Often times, (asymmetric) encryption schemes can be discussed in terms of provable security - we can show that the scheme is secure under certain attacks if the underlying cryptographic primative is hard. In other words, provable security relies on reducing our problem to its primative, for example, the RSA problem is reducable to the factoring problem.
Generally, the following four properties are discussed, IND, CPA, CCA, and CCA2:
IND (indistinguishibility): An adversary cannot distinguish the encryption of any two messages of the same length ie. if given a challenge cipher text $c$, they cannot tell if $c$ came from $m_1$ or $m_2$.

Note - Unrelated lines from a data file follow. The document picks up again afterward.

Definition sender (self : Transaction) : Outcome E (list Z) :=
  match self with
  | LegacyTransaction tx =>
      id ← chain_id self;
      v ← as_u64 (LegacyTransaction.v tx);
      signature_y_parity ←
        match id with
        | Some chain_id =>
            double ← u_mul 64 chain_id 2;
            base ← u_add 64 35 double;
            Ok (negb (saturating_sub v base =? 0))
        | None => Ok (negb (saturating_sub v 27 =? 0))
        end;
      let buf := legacy_message tx id in
      recover_address (LegacyTransaction.r tx) (LegacyTransaction.s tx) signature_y_parity buf
  | EIP2930Transaction tx =>
      let buf :=
        Encoder.finish [TxType.to_u8 (tx_type self)] (Encoder.new
          ⊕ EIP2930Transaction.chain_id tx ⊕ EIP2930Transaction.nonce tx
          ⊕ EIP2930Transaction.gas_price tx ⊕ EIP2930Transaction.gas_limit tx
          ⊕ EIP2930Transaction.to tx ⊕ EIP2930Transaction.value tx ⊕ EIP2930Transaction.data tx
          ⊕ EIP2930Transaction.access_list tx) in
      recover_address (EIP2930Transaction.signature_r tx) (EIP2930Transaction.signature_s tx)
        (EIP2930Transaction.signature_y_parity tx) buf
  | EIP1559Transaction tx =>
      let buf :=
        Encoder.finish [TxType.to_u8 (tx_type self)] (Encoder.new
          ⊕ EIP1559Transaction.chain_id tx ⊕ EIP1559Transaction.nonce tx
          ⊕ EIP1559Transaction.max_priority_fee_per_gas tx ⊕ EIP1559Transaction.max_fee_per_gas tx
          ⊕ EIP1559Transaction.gas_limit tx ⊕ EIP1559Transaction.to tx
          ⊕ EIP1559Transaction.value tx ⊕ EIP1559Transaction.data tx
          ⊕ EIP1559Transaction.access_list tx) in
      recover_address (EIP1559Transaction.signature_r tx) (EIP1559Transaction.signature_s tx)
        (EIP1559Transaction.signature_y_parity tx) buf
  | EIP4844Transaction tx =>
      let buf :=
        Encoder.finish [TxType.to_u8 (tx_type self)] (Encoder.new
          ⊕ EIP4844Transaction.chain_id tx ⊕ EIP4844Transaction.nonce tx
          ⊕ EIP4844Transaction.max_priority_fee_per_gas tx ⊕ EIP4844Transaction.max_fee_per_gas tx
          ⊕ EIP4844Transaction.gas tx ⊕ EIP4844Transaction.to tx ⊕ EIP4844Transaction.value tx
          ⊕ EIP4844Transaction.data tx ⊕ EIP4844Transaction.access_list tx
          ⊕ EIP4844Transaction.max_fee_per_blob_gas tx
          ⊕ EIP4844Transaction.blob_versioned_hashes tx) in
      recover_address (EIP4844Transaction.signature_r tx) (EIP4844Transaction.signature_s tx)
        (EIP4844Transaction.signature_y_parity tx) buf
  | PrivilegedL2Transaction tx =>
      let buf :=
        Encoder.finish [TxType.to_u8 (tx_type self)] (Encoder.new
          ⊕ PrivilegedL2Transaction.chain_id tx ⊕ PrivilegedL2Transaction.nonce tx
          ⊕ PrivilegedL2Transaction.max_priority_fee_per_gas tx
          ⊕ PrivilegedL2Transaction.max_fee_per_gas tx ⊕ PrivilegedL2Transaction.gas_limit tx
          ⊕ PrivilegedL2Transaction.to tx ⊕ PrivilegedL2Transaction.value tx
          ⊕ PrivilegedL2Transaction.data tx ⊕ PrivilegedL2Transaction.access_list tx
          ⊕ PrivilegedL2Transaction.tx_type tx) in
      recover_address (PrivilegedL2Transaction.signature_r tx) (PrivilegedL2Transaction.signature_s tx)
        (PrivilegedL2Transaction.signature_y_parity tx) buf
  end.

(** The signature of a digest as recovery id, [r] and [s]. *)
Definition sign_digest (message : list Z) (private_key : SecretKey) : Outcome E (Z * Z * Z) :=
  data ← unwrap (from_digest_slice (keccak message));
  let '(recovery_id, signature) :=
    serialize_compact (sign_ecdsa_recoverable data private_key) in
  Ok (recovery_id, be_decode (take 32 signature), be_decode (drop 32 signature)).

(** [Signable::sign], the copy that [sign_inplace] changes. *)
Definition sign (self : Transaction) (private_key : SecretKey) : Outcome E Transaction :=
  match self with
  | LegacyTransaction tx =>
      '(recovery_id, r, s) ← sign_digest (LegacyTransaction.encode_payload tx) private_key;
      Ok (LegacyTransaction (LegacyTransaction.set_signature recovery_id r s tx))
  | EIP2930Transaction tx =>
      let payload := TxType.to_u8 TxType.EIP2930 :: EIP2930Transaction.encode_payload tx in
      '(recovery_id, r, s) ← sign_digest payload private_key;
      let parity := negb (recovery_id =? 0) in
      Ok (EIP2930Transaction (EIP2930Transaction.set_signature parity r s tx))
  | EIP1559Transaction tx =>
      let payload := TxType.to_u8 TxType.EIP1559 :: EIP1559Transaction.encode_payload tx in
      '(recovery_id, r, s) ← sign_digest payload private_key;
      let parity := negb (recovery_id =? 0) in
      Ok (EIP1559Transaction (EIP1559Transaction.set_signature parity r s tx))
  | EIP4844Transaction tx =>
      let payload := TxType.to_u8 TxType.EIP4844 :: EIP4844Transaction.encode_payload tx in
      '(recovery_id, r, s) ← sign_digest payload private_key;
      let parity := negb (recovery_id =? 0) in
      Ok (EIP4844Transaction (EIP4844Transaction.set_signature parity r s tx))
  | PrivilegedL2Transaction tx =>
      let payload := TxType.to_u8 TxType.Privileged :: PrivilegedL2Transaction.encode_payload tx in
      '(recovery_id, r, s) ← sign_digest payload private_key;
      let parity := negb (recovery_id =? 0) in
      Ok (PrivilegedL2Transaction (PrivilegedL2Transaction.set_signature parity r s tx))
  end.

(** *** Hashes of privileged transactions *)

Definition get_withdrawal_hash (self : PrivilegedL2Transaction.t) : option (list Z) :=
  match PrivilegedL2Transaction.tx_type self with
  | PrivilegedTxType.Withdrawal =>
      match PrivilegedL2Transaction.to self with
      | Call to =>
          let value := be_encode 32 (PrivilegedL2Transaction.value self) in
          let encoded := TxType.to_u8 TxType.Privileged :: Rlp.encode self in
          let tx_hash := keccak encoded in
          Some (keccak (to ++ value ++ tx_hash))
      | Create => None
      end
  | PrivilegedTxType.Deposit => None
  end.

IND-CPA (indistinguishibility under a chosen plaintext attack): An adversary cannot distinguish which message was used to create a challenge ciphertext if given access to the public key (in other words, they are able to create ciphertexts from chosen messages).

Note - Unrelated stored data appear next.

(* ===== verification/BlockRoots.v ===== *)
(** * What the roots and the hash of a block determine

    [compute_transactions_root], [compute_receipts_root] and
    [compute_withdrawals_root] insert their elements into an empty trie, with
    the index of the element as its key.  They return the hash of that trie,
    which determines the list, and so the hash of the header determines the
    block. *)

From stdpp Require Import base option list numbers strings pretty gmap.
From S2P Require Import Prelude Rlp RlpProofs RlpStruct LevmHost LevmDemo TrieNode TrieCodec Trie.
From S2P Require Import TrieLogic TrieMap TrieOps TrieCorrect TrieTheorems.
From S2P Require Import Tx TxProofs BlockTypes BlockCodecs.

Local Open Scope Z_scope.

(** ** The hash of a trie as the hash of its root node *)

Definition inserts (iter : list (list Z * list Z)) : list TrieOp :=
  (λ kv, OpInsert kv.1 kv.2) <$> iter.

Section roots.
Context `{CryptoLaws}.

(** The trie that [compute_hash_from_unsorted_iter] builds. *)
Definition trie_of (iter : list (list Z * list Z)) : Trie NullTrieDB :=
  (run_ops (inserts iter) stateless).2.

Definition root_encoding (t : Trie NullTrieDB) : list Z :=
  match root t with
  | None => [RLP_NULL]
  | Some h => match get_node (state t) h with Ok (Some n) => encode_raw n | _ => [] end
  end.

Lemma insert_all_run iter t M :
  trie_ok t M → Forall op_ok (inserts iter) →
  collision_free (state (run_ops (inserts iter) t).2) →
  insert_all iter t = Ok (run_ops (inserts iter) t).2.
Proof.
  revert t M. induction iter as [|[k v] iter IH]; intros t M Ht Ho; [done|].
  apply Forall_cons in Ho as [Hop Ho]. cbn [inserts fmap list_fmap run_ops insert_all fst snd].
  pose proof (run_op_ok (OpInsert k v) t M Ht Hop) as Hr. cbn [run_op] in *.
  destruct (trie_insert k v t) as [r t1]. pose proof (run_ops_grows (inserts iter) t1) as Hg.
  specialize (IH t1 (<[k := v]> M)). unfold inserts in *.
  destruct (run_ops _ t1) as [rs t2]. cbn [fst snd] in *. intros Hc.
  destruct Hr as [Hr1 Ht1]; [by eapply collision_free_extends|].
  destruct r; [by apply IH|done..].
Qed.

Lemma encode_raw_not_null n : node_ok n → encode_raw n ≠ [RLP_NULL].
Proof.
  intros Hn E. pose proof (decode_encode_raw n Hn) as Hd. rewrite E in Hd.
  discriminate Hd. vm_compute. congruence.
Qed.

Lemma root_encoding_spec t M :
  trie_ok t M → collision_free (state t) →
  hash_no_commit t = keccak (root_encoding t) ∧
  root t = if decide (root_encoding t = [RLP_NULL]) then None
           else Some (from_encoded_raw (root_encoding t)).
Proof.
  intros [_ Ht] Hc. unfold hash_no_commit, root_encoding.
  destruct (root t) as [h|]; [|by rewrite decide_True].
  destruct Ht as (n & -> & Hk & Hr). rewrite (get_node_knows _ _ n) by done.
  apply Rep_node_ok in Hr. rewrite decide_False by by apply encode_raw_not_null.
  split; [|done]. unfold compute_hash, from_encoded_raw. by destruct (32 <=? _).
Qed.

(** Two tries without a collision between their nodes or their roots. *)
Definition tries_apart (t1 t2 : Trie NullTrieDB) : Prop :=
  collision_free (state t1) ∧ collision_free (state t2) ∧ agree (state t1) (state t2) ∧
  (keccak (root_encoding t1) = keccak (root_encoding t2) → root_encoding t1 = root_encoding t2).

Lemma trie_of_ok iter :
  Forall op_ok (inserts iter) → collision_free (state (trie_of iter)) →
  trie_ok (trie_of iter) (spec_ops (inserts iter) ∅).2 ∧
  compute_hash_from_unsorted_iter iter = Ok (hash_no_commit (trie_of iter)).
Proof.
  intros Ho Hc. split; [by apply run_ops_ok; [apply trie_new_ok|..]|].
  unfold compute_hash_from_unsorted_iter.
  by rewrite (insert_all_run iter stateless ∅ (trie_new_ok NullDB) Ho Hc).
Qed.

Lemma hash_binds_map iter1 iter2 :
  Forall op_ok (inserts iter1) → Forall op_ok (inserts iter2) →
  tries_apart (trie_of iter1) (trie_of iter2) →
  compute_hash_from_unsorted_iter iter1 = compute_hash_from_unsorted_iter iter2 →
  (spec_ops (inserts iter1) ∅).2 = (spec_ops (inserts iter2) ∅).2.
Proof.
  intros Ho1 Ho2 (Hc1 & Hc2 & Ha & Hr).
  destruct (trie_of_ok iter1 Ho1 Hc1) as [Ht1 ->], (trie_of_ok iter2 Ho2 Hc2) as [Ht2 ->].
  intros [= He]. apply (trie_ok_binding _ _ _ _ Ht1 Ht2 Ha).
  destruct (root_encoding_spec _ _ Ht1 Hc1) as [Hh1 ->].
  destruct (root_encoding_spec _ _ Ht2 Hc2) as [Hh2 ->].
  rewrite Hh1, Hh2 in He. by rewrite (Hr He).
Qed.
End roots.

(** ** Indexed lists *)

Lemma spec_inserts iter M :
  (spec_ops (inserts iter) M).2 = foldl (λ M kv, <[kv.1 := kv.2]> M) M iter.
Proof.
  revert M. induction iter as [|[k v] iter IH]; intros M; [done|].
  cbn. rewrite <-IH. unfold inserts. by destruct (spec_ops _ _).
Qed.

Definition usize_max : Z := 2 ^ 64 - 1.

Lemma encode_usize_inj i j :
  0 ≤ i ≤ usize_max → 0 ≤ j ≤ usize_max → encode_usize i = encode_usize j → i = j.
Proof.
  intros Hi Hj He. pose proof (uint_codec 8 i []) as Hi'. pose proof (uint_codec 8 j []) as Hj'.
  unfold in_u, usize_max in *. change (encode_uint 8) with encode_usize in *.
  rewrite He in Hi'. rewrite Hi' in Hj' by (lia || done).
  by injection Hj' as ->; (lia || done).
Qed.

Section indexed_lists.
Context {A : Type} (f : A → list Z).

Lemma indexed_snoc l x :
  indexed f (l ++ [x]) = indexed f l ++ [(encode_usize (Z.of_nat (length l)), f x)].
Proof. unfold indexed. rewrite imap_app. cbn. by rewrite Nat.add_0_r. Qed.

Lemma indexed_lookup l (i : nat) :
  Z.of_nat (length l) ≤ usize_max → Z.of_nat i ≤ usize_max →
  (spec_ops (inserts (indexed f l)) ∅).2 !! encode_usize (Z.of_nat i) = f <$> l !! i.
Proof.
  rewrite spec_inserts. induction l as [|x l IH] using rev_ind; intros Hl Hi; [done|].
  rewrite length_app in Hl. cbn [length] in Hl. rewrite indexed_snoc, foldl_app. cbn.
  destruct (decide (i = length l)) as [->|Hne].
  - rewrite lookup_insert_eq, lookup_app_r, Nat.sub_diag by lia. done.
  - rewrite lookup_insert_ne, IH by (lia || (intros ?%encode_usize_inj; lia)).
    f_equal. destruct (decide (i < length l)%nat); [by rewrite lookup_app_l|].
    rewrite !(proj2 (lookup_ge_None _ _)); [done|rewrite length_app; cbn; lia|lia].
Qed.

Lemma indexed_ops_ok l :
  Z.of_nat (length l) ≤ usize_max → Forall (λ x, good_value (f x)) l →
  Forall op_ok (inserts (indexed f l)).
Proof.
  induction l as [|x l IH] using rev_ind; intros Hl Hf; [constructor|].
  rewrite length_app in Hl. cbn [length] in Hl. apply Forall_app in Hf as [Hf Hx].
  rewrite indexed_snoc. unfold inserts. rewrite fmap_app. apply Forall_app.
  split; [apply IH; [lia|done]|]. apply Forall_cons in Hx as [Hx _]. constructor; [|constructor].
  split; [|done]. apply (encode_uint_bytes 8); [lia|]. unfold in_u, usize_max in *. cbn. lia.
Qed.

(** The root of an indexed list determines it, when [f] is injective. *)
Lemma indexed_root_binds `{CryptoLaws} (P : A → Prop) l1 l2 :
  (∀ x y, P x → P y → f x = f y → x = y) →
  Forall P l1 → Forall P l2 →
  Forall (λ x, good_value (f x)) l1 → Forall (λ x, good_value (f x)) l2 →
  Z.of_nat (length l1) ≤ usize_max → Z.of_nat (length l2) ≤ usize_max →
  tries_apart (trie_of (indexed f l1)) (trie_of (indexed f l2)) →
  compute_hash_from_unsorted_iter (indexed f l1) = compute_hash_from_unsorted_iter (indexed f l2) →
  l1 = l2.
Proof.
  intros Hinj HP1 HP2 Hg1 Hg2 Hl1 Hl2 Hap He. apply hash_binds_map in He; [|by apply indexed_ops_ok..|done].
  assert (∀ i, Z.of_nat i ≤ usize_max → f <$> l1 !! i = f <$> l2 !! i) as Hi.
  { intros i Hi. rewrite <-!indexed_lookup by done. by rewrite He. }
  assert (∀ l : list A, Z.of_nat (length l) ≤ usize_max →
    ∀ i, ¬ Z.of_nat i ≤ usize_max → l !! i = None) as Hnone.
  { intros l Hl i Hn. apply lookup_ge_None. lia. }
  apply list_eq. intros i. destruct (decide (Z.of_nat i ≤ usize_max)) as [Hb|Hb].
  - specialize (Hi i Hb). destruct (l1 !! i) eqn:E1, (l2 !! i) eqn:E2; try done.
    injection Hi as Hi. f_equal. apply Hinj; [exact (Forall_lookup_1 P l1 i _ HP1 E1)|exact (Forall_lookup_1 P l2 i _ HP2 E2)|done].
  - by rewrite !Hnone.
Qed.
End indexed_lists.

IND-CCA (indistinguishibility under a chosen ciphertext attack): The same set up as before, however this time, the adversary has a decryption oracle they are able to query until they are given the challenge ciphertext.

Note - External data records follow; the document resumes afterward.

Record StoreInner := {
  chain_data : ChainData.t;
  block_numbers : gmap (list Z) Z;
  canonical_hashes : gmap Z (list Z);
  bodies : gmap (list Z) BlockBody.t;
  headers : gmap (list Z) BlockHeader.t;
  account_codes : gmap (list Z) (list Z);
  transaction_locations : gmap (list Z) (list (Z * list Z * Z));
  receipts : gmap (list Z) (gmap Z Receipt.t);
  state_trie_nodes : NodeMap;
  storage_trie_nodes : gmap (list Z) NodeMap;
  block_total_difficulties : gmap (list Z) Z;
  payloads : gmap Z (Block.t * Z * BlobsBundle.t * bool);
  pending_blocks : gmap (list Z) Block.t;
}.
Definition set_chain_data (x : ChainData.t) (s : StoreInner) : StoreInner :=
  {| chain_data := x; block_numbers := block_numbers s; canonical_hashes := canonical_hashes s;
     bodies := bodies s; headers := headers s; account_codes := account_codes s;
     transaction_locations := transaction_locations s; receipts := receipts s;
     state_trie_nodes := state_trie_nodes s; storage_trie_nodes := storage_trie_nodes s;
     block_total_difficulties := block_total_difficulties s; payloads := payloads s;
     pending_blocks := pending_blocks s |}.
Definition set_block_numbers (x : gmap (list Z) Z) (s : StoreInner) : StoreInner :=
  {| chain_data := chain_data s; block_numbers := x; canonical_hashes := canonical_hashes s;
     bodies := bodies s; headers := headers s; account_codes := account_codes s;
     transaction_locations := transaction_locations s; receipts := receipts s;
     state_trie_nodes := state_trie_nodes s; storage_trie_nodes := storage_trie_nodes s;
     block_total_difficulties := block_total_difficulties s; payloads := payloads s;
     pending_blocks := pending_blocks s |}.
Definition set_canonical_hashes (x : gmap Z (list Z)) (s : StoreInner) : StoreInner :=
  {| chain_data := chain_data s; block_numbers := block_numbers s; canonical_hashes := x;
     bodies := bodies s; headers := headers s; account_codes := account_codes s;
     transaction_locations := transaction_locations s; receipts := receipts s;
     state_trie_nodes := state_trie_nodes s; storage_trie_nodes := storage_trie_nodes s;
     block_total_difficulties := block_total_difficulties s; payloads := payloads s;
     pending_blocks := pending_blocks s |}.
Definition set_bodies (x : gmap (list Z) BlockBody.t) (s : StoreInner) : StoreInner :=
  {| chain_data := chain_data s; block_numbers := block_numbers s;
     canonical_hashes := canonical_hashes s; bodies := x; headers := headers s;
     account_codes := account_codes s; transaction_locations := transaction_locations s;
     receipts := receipts s; state_trie_nodes := state_trie_nodes s;
     storage_trie_nodes := storage_trie_nodes s;
     block_total_difficulties := block_total_difficulties s; payloads := payloads s;
     pending_blocks := pending_blocks s |}.
Definition set_headers (x : gmap (list Z) BlockHeader.t) (s : StoreInner) : StoreInner :=
  {| chain_data := chain_data s; block_numbers := block_numbers s;
     canonical_hashes := canonical_hashes s; bodies := bodies s; headers := x;
     account_codes := account_codes s; transaction_locations := transaction_locations s;
     receipts := receipts s; state_trie_nodes := state_trie_nodes s;
     storage_trie_nodes := storage_trie_nodes s;
     block_total_difficulties := block_total_difficulties s; payloads := payloads s;
     pending_blocks := pending_blocks s |}.
Definition set_account_codes (x : gmap (list Z) (list Z)) (s : StoreInner) : StoreInner :=
  {| chain_data := chain_data s; block_numbers := block_numbers s;
     canonical_hashes := canonical_hashes s; bodies := bodies s; headers := headers s;
     account_codes := x; transaction_locations := transaction_locations s;
     receipts := receipts s; state_trie_nodes := state_trie_nodes s;
     storage_trie_nodes := storage_trie_nodes s;
     block_total_difficulties := block_total_difficulties s; payloads := payloads s;
     pending_blocks := pending_blocks s |}.
Definition set_transaction_locations (x : gmap (list Z) (list (Z * list Z * Z))) (s : StoreInner) : StoreInner :=
  {| chain_data := chain_data s; block_numbers := block_numbers s;
     canonical_hashes := canonical_hashes s; bodies := bodies s; headers := headers s;
     account_codes := account_codes s; transaction_locations := x; receipts := receipts s;
     state_trie_nodes := state_trie_nodes s; storage_trie_nodes := storage_trie_nodes s;
     block_total_difficulties := block_total_difficulties s; payloads := payloads s;
     pending_blocks := pending_blocks s |}.
Definition set_receipts (x : gmap (list Z) (gmap Z Receipt.t)) (s : StoreInner) : StoreInner :=
  {| chain_data := chain_data s; block_numbers := block_numbers s;
     canonical_hashes := canonical_hashes s; bodies := bodies s; headers := headers s;
     account_codes := account_codes s; transaction_locations := transaction_locations s;
     receipts := x; state_trie_nodes := state_trie_nodes s;
     storage_trie_nodes := storage_trie_nodes s;
     block_total_difficulties := block_total_difficulties s; payloads := payloads s;
     pending_blocks := pending_blocks s |}.
Definition set_state_trie_nodes (x : NodeMap) (s : StoreInner) : StoreInner :=
  {| chain_data := chain_data s; block_numbers := block_numbers s;
     canonical_hashes := canonical_hashes s; bodies := bodies s; headers := headers s;
     account_codes := account_codes s; transaction_locations := transaction_locations s;
     receipts := receipts s; state_trie_nodes := x; storage_trie_nodes := storage_trie_nodes s;
     block_total_difficulties := block_total_difficulties s; payloads := payloads s;
     pending_blocks := pending_blocks s |}.
Definition set_storage_trie_nodes (x : gmap (list Z) NodeMap) (s : StoreInner) : StoreInner :=
  {| chain_data := chain_data s; block_numbers := block_numbers s;
     canonical_hashes := canonical_hashes s; bodies := bodies s; headers := headers s;
     account_codes := account_codes s; transaction_locations := transaction_locations s;
     receipts := receipts s; state_trie_nodes := state_trie_nodes s; storage_trie_nodes := x;
     block_total_difficulties := block_total_difficulties s; payloads := payloads s;
     pending_blocks := pending_blocks s |}.
Definition set_block_total_difficulties (x : gmap (list Z) Z) (s : StoreInner) : StoreInner :=
  {| chain_data := chain_data s; block_numbers := block_numbers s;
     canonical_hashes := canonical_hashes s; bodies := bodies s; headers := headers s;
     account_codes := account_codes s; transaction_locations := transaction_locations s;
     receipts := receipts s; state_trie_nodes := state_trie_nodes s;
     storage_trie_nodes := storage_trie_nodes s; block_total_difficulties := x;
     payloads := payloads s; pending_blocks := pending_blocks s |}.
Definition set_payloads (x : gmap Z (Block.t * Z * BlobsBundle.t * bool)) (s : StoreInner) : StoreInner :=
  {| chain_data := chain_data s; block_numbers := block_numbers s;
     canonical_hashes := canonical_hashes s; bodies := bodies s; headers := headers s;
     account_codes := account_codes s; transaction_locations := transaction_locations s;
     receipts := receipts s; state_trie_nodes := state_trie_nodes s;
     storage_trie_nodes := storage_trie_nodes s;
     block_total_difficulties := block_total_difficulties s; payloads := x;
     pending_blocks := pending_blocks s |}.
Definition set_pending_blocks (x : gmap (list Z) Block.t) (s : StoreInner) : StoreInner :=
  {| chain_data := chain_data s; block_numbers := block_numbers s;
     canonical_hashes := canonical_hashes s; bodies := bodies s; headers := headers s;
     account_codes := account_codes s; transaction_locations := transaction_locations s;
     receipts := receipts s; state_trie_nodes := state_trie_nodes s;
     storage_trie_nodes := storage_trie_nodes s;
     block_total_difficulties := block_total_difficulties s; payloads := payloads s;
     pending_blocks := x |}.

IND-CCA2 (indistinguishibility under an adaptive chosen ciphertext attack): Like the previous example, however now the adversary is allowed to query the decryption oracle even after recieving the challenge (with the caveat they are not allowed to enter the challenge ciphertext to the oracle)
These are chosen to be discussed as if we can prove that (assuming the proof applied in the proper context), we only need worry about the hardness of the problem underlying it.
The definitions of these properties may be slightly different for symmetric schemes (they are not based on mathematical problems), but we are able to prove analogous results, again under certain conditions (think key length).
This allows us to now assess the 'security level' for these parameters in a way that can be translated and compared to that of AES.